(Stored items)
----
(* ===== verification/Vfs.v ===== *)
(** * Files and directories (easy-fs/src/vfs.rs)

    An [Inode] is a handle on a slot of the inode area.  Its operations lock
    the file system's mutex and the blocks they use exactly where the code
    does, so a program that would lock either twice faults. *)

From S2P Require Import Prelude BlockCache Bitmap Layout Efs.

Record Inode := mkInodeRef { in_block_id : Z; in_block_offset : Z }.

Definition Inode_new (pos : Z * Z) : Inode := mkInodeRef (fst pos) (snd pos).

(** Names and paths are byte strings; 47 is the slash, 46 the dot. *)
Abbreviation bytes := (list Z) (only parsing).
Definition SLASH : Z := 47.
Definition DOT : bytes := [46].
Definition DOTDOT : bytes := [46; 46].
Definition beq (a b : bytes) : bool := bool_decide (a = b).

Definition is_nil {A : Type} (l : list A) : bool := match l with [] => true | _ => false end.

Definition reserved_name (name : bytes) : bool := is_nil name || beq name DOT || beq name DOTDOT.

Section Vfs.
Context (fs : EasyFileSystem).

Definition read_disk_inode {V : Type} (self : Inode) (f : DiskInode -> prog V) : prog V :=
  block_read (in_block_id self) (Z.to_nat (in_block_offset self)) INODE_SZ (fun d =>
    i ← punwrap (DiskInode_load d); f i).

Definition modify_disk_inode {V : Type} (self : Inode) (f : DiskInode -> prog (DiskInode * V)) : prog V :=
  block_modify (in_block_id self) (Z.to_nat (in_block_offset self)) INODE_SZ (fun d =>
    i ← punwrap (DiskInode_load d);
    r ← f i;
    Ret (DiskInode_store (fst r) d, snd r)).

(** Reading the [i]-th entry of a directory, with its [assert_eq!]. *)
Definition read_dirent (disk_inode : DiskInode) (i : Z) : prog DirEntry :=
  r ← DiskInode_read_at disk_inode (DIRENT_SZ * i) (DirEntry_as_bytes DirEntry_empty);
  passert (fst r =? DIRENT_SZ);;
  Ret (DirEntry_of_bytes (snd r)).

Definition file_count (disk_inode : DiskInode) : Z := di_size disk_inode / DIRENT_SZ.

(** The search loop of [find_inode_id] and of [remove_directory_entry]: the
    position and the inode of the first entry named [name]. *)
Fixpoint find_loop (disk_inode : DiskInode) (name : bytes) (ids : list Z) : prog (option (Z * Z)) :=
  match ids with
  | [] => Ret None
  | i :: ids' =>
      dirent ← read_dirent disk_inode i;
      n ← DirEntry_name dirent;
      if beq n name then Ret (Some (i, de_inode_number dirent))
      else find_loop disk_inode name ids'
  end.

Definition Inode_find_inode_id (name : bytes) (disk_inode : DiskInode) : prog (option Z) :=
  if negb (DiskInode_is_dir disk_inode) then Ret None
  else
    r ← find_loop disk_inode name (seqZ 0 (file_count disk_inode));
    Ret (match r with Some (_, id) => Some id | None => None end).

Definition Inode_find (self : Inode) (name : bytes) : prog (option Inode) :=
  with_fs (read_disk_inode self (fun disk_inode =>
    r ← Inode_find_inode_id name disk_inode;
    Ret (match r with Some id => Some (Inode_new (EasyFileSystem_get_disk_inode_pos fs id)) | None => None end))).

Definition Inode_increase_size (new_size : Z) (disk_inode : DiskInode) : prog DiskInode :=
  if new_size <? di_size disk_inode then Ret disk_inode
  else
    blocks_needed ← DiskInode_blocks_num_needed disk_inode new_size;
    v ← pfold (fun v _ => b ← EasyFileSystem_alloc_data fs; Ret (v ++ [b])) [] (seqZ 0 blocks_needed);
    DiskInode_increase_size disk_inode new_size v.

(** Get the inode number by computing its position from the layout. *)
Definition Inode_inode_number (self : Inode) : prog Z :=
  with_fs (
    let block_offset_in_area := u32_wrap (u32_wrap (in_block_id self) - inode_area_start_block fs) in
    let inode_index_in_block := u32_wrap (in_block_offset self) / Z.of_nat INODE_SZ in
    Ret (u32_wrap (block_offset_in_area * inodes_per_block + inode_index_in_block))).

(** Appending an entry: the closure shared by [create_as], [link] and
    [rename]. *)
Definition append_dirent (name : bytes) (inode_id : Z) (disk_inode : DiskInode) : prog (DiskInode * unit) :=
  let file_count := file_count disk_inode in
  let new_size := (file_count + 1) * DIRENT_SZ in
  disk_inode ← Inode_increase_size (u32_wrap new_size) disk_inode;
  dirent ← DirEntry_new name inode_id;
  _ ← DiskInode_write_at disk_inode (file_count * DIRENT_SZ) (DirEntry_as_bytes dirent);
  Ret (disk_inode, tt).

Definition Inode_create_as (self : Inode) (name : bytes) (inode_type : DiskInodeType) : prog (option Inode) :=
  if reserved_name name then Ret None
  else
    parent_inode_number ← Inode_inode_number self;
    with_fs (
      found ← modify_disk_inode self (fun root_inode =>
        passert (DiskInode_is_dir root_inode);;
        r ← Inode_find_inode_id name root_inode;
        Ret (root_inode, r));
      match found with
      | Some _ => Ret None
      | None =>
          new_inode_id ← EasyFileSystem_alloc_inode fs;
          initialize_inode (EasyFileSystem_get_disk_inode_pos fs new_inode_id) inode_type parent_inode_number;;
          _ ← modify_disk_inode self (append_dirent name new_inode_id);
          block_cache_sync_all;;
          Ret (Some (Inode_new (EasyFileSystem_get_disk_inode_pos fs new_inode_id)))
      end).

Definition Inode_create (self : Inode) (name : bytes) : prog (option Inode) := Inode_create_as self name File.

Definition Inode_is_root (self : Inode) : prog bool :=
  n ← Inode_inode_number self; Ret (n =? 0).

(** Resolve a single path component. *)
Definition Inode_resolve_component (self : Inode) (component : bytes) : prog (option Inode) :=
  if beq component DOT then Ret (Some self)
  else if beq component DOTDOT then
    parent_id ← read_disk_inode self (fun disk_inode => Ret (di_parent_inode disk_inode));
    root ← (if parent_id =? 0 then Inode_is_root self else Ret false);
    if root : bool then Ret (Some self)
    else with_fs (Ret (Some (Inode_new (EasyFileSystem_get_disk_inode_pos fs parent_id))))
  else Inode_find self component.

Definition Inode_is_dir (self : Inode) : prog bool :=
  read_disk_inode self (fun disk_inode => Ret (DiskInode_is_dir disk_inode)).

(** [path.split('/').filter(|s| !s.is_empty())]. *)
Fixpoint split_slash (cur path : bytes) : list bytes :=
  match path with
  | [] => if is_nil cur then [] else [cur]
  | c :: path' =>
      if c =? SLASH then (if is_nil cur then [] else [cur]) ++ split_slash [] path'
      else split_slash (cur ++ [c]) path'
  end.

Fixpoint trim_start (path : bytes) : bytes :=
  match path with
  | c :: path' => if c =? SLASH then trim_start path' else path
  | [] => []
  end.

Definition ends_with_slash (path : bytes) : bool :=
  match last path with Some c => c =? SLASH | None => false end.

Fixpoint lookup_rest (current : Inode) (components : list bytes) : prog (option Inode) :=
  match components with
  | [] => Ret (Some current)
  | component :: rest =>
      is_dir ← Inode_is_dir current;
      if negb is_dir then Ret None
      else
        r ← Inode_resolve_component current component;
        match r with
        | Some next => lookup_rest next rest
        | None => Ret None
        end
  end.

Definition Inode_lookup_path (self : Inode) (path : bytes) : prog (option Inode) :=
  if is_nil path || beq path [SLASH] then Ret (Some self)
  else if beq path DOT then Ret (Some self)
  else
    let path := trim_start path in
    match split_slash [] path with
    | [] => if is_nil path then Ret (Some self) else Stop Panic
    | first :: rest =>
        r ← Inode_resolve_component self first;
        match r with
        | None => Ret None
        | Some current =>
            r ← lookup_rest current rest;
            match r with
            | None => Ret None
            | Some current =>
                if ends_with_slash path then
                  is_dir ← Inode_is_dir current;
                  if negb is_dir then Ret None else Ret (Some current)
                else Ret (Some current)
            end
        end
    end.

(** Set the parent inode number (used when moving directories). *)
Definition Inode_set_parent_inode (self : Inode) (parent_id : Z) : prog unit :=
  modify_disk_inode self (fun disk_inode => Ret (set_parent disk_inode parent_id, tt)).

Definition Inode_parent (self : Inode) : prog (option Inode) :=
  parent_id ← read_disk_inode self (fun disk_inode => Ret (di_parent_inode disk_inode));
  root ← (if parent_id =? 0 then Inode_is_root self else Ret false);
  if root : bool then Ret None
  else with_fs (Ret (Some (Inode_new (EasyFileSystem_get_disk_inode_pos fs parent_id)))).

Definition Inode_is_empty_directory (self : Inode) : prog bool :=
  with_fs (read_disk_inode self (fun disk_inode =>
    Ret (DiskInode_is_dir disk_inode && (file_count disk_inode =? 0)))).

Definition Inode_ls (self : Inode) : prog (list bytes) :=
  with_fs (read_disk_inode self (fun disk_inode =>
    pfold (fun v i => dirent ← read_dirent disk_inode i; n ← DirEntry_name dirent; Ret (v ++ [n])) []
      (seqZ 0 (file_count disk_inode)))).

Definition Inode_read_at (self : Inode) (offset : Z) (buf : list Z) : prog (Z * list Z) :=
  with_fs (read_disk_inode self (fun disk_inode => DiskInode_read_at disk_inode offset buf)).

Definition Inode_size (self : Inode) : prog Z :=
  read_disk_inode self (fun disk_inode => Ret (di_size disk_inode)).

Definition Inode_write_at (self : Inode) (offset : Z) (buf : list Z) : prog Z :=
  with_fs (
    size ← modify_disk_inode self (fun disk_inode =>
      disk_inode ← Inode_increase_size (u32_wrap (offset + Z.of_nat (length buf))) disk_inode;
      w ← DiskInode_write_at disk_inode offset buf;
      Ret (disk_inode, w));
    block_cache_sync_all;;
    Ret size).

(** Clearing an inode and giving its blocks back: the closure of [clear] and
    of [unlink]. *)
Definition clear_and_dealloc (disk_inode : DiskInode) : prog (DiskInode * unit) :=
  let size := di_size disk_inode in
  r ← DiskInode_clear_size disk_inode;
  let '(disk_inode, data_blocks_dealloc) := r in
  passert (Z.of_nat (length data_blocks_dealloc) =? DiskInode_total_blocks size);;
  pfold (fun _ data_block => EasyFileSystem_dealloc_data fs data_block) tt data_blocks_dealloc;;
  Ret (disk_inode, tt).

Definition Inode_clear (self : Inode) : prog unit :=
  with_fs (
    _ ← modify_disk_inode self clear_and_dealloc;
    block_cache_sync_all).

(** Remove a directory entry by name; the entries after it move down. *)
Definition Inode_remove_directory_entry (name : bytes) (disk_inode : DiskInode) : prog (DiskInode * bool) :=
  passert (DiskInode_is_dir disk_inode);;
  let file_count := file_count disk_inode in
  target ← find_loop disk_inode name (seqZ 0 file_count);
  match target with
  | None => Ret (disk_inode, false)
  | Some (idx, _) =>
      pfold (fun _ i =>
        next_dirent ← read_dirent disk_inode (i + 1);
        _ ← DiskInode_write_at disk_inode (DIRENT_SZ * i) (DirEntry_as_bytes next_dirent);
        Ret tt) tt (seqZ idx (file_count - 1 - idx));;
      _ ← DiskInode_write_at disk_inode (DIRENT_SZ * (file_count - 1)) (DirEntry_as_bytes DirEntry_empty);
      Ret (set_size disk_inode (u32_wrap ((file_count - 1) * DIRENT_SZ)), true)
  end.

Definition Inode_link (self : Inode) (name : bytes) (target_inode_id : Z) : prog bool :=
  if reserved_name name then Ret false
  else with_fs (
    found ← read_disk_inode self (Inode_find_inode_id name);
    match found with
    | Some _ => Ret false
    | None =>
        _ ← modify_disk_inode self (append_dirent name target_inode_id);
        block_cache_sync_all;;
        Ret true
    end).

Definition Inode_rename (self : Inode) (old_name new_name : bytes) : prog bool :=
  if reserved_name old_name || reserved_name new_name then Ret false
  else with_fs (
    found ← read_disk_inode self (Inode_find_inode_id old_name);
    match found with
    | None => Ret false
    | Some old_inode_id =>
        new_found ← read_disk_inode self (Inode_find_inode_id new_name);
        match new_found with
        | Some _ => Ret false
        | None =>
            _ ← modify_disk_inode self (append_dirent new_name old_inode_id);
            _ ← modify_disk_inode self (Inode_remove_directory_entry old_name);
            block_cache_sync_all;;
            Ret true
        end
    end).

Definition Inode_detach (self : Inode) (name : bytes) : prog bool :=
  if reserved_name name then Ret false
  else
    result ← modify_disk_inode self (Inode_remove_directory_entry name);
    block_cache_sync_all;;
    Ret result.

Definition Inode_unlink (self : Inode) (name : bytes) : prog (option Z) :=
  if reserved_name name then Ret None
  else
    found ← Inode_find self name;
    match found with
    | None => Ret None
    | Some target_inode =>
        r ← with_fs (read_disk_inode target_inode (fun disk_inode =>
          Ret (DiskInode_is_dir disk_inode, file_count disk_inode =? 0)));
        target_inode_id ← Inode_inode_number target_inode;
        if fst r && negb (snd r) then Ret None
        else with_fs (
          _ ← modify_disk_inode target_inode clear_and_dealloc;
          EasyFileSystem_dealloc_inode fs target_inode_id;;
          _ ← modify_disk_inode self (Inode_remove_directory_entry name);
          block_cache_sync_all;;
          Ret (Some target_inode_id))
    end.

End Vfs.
----
§ **Work instructions**
Write out again, exactly, the lines from the start of the entries up to and including the one with "(** Names and". Nothing else belongs in the reply.

§ **Task answer**
(* ===== verification/Vfs.v ===== *)
(** * Files and directories (easy-fs/src/vfs.rs)

    An [Inode] is a handle on a slot of the inode area.  Its operations lock
    the file system's mutex and the blocks they use exactly where the code
    does, so a program that would lock either twice faults. *)

From S2P Require Import Prelude BlockCache Bitmap Layout Efs.

Record Inode := mkInodeRef { in_block_id : Z; in_block_offset : Z }.

Definition Inode_new (pos : Z * Z) : Inode := mkInodeRef (fst pos) (snd pos).

(** Names and paths are byte strings; 47 is the slash, 46 the dot. *)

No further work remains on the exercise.